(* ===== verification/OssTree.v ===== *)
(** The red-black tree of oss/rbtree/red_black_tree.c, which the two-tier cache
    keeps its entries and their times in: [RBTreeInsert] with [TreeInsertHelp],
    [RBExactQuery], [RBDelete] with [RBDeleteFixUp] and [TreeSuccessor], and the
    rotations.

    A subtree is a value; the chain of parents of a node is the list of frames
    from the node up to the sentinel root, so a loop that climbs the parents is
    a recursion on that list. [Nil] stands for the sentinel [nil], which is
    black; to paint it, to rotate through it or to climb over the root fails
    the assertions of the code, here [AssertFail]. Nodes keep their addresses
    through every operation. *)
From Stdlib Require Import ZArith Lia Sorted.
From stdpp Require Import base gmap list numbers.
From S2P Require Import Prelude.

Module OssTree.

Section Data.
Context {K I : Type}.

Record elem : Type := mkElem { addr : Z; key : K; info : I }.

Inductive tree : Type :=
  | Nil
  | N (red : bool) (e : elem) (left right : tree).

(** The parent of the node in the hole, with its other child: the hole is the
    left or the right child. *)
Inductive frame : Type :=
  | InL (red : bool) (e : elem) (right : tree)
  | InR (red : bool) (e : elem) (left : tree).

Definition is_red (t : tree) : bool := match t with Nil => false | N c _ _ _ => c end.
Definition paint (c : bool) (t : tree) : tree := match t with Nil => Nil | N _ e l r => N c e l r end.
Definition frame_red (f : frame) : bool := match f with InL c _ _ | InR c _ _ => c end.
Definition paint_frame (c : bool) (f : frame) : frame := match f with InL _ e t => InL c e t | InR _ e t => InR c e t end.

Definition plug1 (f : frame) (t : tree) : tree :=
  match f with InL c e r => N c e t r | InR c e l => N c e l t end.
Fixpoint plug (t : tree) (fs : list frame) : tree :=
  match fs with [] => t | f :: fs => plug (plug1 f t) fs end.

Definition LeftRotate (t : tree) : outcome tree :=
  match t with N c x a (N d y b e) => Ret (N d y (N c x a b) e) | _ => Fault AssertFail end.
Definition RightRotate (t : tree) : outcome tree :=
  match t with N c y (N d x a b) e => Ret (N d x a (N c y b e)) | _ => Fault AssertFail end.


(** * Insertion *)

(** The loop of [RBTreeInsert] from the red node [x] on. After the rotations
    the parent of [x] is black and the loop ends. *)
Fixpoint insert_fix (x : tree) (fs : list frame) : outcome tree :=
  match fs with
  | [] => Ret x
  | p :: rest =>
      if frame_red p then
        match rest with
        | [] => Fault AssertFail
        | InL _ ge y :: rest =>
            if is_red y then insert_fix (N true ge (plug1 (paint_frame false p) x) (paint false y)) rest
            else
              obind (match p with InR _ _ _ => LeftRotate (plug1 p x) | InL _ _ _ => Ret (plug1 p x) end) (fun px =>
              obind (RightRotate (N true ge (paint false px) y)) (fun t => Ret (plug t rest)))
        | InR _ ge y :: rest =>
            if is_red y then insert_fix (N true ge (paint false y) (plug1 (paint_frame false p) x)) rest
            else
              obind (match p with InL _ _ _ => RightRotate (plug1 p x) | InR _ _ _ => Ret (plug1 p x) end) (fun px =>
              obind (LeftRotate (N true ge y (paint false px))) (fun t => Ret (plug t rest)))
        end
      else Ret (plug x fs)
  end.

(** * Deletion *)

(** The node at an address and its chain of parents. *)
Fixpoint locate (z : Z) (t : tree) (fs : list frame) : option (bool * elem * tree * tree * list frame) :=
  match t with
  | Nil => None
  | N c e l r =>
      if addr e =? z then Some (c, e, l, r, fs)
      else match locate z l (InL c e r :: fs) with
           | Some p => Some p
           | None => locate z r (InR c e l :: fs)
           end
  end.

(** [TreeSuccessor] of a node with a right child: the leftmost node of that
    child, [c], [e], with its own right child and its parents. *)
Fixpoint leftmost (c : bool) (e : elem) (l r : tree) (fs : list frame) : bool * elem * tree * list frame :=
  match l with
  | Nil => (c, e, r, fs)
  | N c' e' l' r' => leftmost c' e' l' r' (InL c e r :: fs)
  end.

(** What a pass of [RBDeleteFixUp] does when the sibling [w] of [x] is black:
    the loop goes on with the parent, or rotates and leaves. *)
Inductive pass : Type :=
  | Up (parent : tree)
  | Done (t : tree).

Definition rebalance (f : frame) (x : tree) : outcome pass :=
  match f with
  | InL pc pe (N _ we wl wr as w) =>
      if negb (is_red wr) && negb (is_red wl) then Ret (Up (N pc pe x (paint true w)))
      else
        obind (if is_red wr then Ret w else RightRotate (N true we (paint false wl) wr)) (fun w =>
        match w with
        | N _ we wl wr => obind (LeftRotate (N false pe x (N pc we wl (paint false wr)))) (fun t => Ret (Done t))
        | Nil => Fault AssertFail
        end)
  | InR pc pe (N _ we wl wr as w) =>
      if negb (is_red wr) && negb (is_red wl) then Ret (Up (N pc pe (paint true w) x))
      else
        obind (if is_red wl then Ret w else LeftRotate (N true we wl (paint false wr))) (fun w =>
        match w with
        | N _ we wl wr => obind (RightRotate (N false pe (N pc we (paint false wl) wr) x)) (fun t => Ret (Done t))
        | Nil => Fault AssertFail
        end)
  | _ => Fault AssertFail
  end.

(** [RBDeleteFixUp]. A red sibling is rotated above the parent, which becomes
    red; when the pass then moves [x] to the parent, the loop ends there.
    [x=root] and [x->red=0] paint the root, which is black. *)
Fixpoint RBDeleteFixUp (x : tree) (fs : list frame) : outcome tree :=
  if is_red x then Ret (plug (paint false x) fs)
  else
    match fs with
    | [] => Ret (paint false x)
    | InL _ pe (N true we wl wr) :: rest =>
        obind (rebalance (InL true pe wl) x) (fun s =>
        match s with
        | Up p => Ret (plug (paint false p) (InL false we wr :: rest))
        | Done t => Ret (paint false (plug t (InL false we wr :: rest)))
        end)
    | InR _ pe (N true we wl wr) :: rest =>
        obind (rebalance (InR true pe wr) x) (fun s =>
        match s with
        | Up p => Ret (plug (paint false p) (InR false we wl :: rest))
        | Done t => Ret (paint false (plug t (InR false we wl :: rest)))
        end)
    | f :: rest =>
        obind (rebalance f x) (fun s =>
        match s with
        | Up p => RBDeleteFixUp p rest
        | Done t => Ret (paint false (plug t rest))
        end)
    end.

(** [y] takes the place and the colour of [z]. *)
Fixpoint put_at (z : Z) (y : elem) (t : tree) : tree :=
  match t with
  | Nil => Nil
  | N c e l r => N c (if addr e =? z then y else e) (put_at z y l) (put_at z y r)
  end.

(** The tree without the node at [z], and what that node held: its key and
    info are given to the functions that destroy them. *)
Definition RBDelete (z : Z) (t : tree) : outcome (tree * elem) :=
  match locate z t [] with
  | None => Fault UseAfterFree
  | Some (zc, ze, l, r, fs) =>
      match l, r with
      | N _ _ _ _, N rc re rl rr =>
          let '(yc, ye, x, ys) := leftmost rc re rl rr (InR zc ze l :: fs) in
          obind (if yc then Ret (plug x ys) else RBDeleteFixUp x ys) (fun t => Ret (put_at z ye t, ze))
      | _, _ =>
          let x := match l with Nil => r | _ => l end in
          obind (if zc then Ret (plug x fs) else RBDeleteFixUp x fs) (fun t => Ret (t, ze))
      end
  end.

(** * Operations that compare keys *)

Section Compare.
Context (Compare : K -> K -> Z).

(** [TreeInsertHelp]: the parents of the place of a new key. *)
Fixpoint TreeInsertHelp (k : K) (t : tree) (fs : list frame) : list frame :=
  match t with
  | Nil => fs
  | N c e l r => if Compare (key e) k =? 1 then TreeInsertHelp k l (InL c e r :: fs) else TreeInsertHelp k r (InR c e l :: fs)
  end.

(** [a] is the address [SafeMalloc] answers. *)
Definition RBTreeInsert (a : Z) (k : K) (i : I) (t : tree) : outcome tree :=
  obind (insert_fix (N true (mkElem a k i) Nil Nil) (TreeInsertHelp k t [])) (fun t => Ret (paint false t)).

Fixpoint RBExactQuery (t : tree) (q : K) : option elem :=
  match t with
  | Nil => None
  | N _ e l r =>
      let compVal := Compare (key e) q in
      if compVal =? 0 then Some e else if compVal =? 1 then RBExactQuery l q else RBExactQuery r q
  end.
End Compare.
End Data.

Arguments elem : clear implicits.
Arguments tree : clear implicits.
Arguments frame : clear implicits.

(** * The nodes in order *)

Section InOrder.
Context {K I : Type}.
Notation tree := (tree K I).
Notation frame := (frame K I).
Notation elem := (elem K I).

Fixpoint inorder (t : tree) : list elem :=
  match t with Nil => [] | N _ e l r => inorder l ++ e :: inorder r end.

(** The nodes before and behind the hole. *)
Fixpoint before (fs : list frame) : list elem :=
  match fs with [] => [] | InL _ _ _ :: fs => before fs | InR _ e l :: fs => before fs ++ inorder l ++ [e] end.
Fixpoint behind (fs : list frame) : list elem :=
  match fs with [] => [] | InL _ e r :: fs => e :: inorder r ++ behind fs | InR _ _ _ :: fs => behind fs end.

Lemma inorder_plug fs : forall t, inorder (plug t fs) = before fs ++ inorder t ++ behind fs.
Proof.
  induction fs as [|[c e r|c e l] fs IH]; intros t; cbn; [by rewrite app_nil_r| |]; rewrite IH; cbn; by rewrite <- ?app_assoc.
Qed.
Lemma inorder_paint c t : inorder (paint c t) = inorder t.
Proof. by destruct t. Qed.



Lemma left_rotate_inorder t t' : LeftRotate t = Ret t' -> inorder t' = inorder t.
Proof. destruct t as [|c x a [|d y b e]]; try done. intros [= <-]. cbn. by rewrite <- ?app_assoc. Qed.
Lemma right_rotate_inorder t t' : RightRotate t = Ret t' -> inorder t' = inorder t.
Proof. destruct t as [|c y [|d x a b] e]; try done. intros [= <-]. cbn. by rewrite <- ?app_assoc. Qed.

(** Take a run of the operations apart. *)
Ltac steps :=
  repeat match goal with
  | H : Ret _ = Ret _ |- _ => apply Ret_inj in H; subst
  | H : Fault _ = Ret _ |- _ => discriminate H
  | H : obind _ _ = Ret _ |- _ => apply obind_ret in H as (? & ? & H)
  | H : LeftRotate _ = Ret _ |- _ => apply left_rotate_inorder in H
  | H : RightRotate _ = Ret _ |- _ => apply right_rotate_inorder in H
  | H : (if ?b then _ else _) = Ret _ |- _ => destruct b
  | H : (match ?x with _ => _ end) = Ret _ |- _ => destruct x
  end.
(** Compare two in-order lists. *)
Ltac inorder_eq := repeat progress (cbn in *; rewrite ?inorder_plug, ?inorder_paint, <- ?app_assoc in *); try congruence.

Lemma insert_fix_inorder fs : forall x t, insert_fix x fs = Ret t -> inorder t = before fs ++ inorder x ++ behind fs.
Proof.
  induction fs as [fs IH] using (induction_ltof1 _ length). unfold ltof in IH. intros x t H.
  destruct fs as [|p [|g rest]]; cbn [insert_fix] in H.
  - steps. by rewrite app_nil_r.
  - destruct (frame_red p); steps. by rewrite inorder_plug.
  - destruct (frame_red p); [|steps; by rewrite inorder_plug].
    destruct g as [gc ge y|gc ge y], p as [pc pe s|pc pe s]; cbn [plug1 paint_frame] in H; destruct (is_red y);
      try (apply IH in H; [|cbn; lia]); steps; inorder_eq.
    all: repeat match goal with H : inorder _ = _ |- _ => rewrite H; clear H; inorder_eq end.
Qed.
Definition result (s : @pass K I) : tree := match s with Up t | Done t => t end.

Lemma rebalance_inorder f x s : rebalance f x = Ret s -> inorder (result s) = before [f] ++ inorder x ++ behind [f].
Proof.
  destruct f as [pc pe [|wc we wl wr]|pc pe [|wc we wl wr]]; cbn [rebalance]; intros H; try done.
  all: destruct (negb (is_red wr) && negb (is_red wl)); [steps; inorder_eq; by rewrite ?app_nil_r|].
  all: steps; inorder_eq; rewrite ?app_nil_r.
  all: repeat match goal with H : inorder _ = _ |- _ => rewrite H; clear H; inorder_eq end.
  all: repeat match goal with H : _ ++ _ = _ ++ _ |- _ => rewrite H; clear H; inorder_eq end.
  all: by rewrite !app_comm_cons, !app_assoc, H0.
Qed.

● ● ●

▸ **Task description**
The expected output is exactly the lines of the listing above between the line holding "the assertions of" and the line holding "Definition frame_red (f", inclusive.

▸ **Problem solution**
    the assertions of the code, here [AssertFail]. Nodes keep their addresses
    through every operation. *)
From Stdlib Require Import ZArith Lia Sorted.
From stdpp Require Import base gmap list numbers.
From S2P Require Import Prelude.

Module OssTree.

Section Data.
Context {K I : Type}.

Record elem : Type := mkElem { addr : Z; key : K; info : I }.

Inductive tree : Type :=
  | Nil
  | N (red : bool) (e : elem) (left right : tree).

(** The parent of the node in the hole, with its other child: the hole is the
    left or the right child. *)
Inductive frame : Type :=
  | InL (red : bool) (e : elem) (right : tree)
  | InR (red : bool) (e : elem) (left : tree).

Definition is_red (t : tree) : bool := match t with Nil => false | N c _ _ _ => c end.
Definition paint (c : bool) (t : tree) : tree := match t with Nil => Nil | N _ e l r => N c e l r end.
Definition frame_red (f : frame) : bool := match f with InL c _ _ | InR c _ _ => c end.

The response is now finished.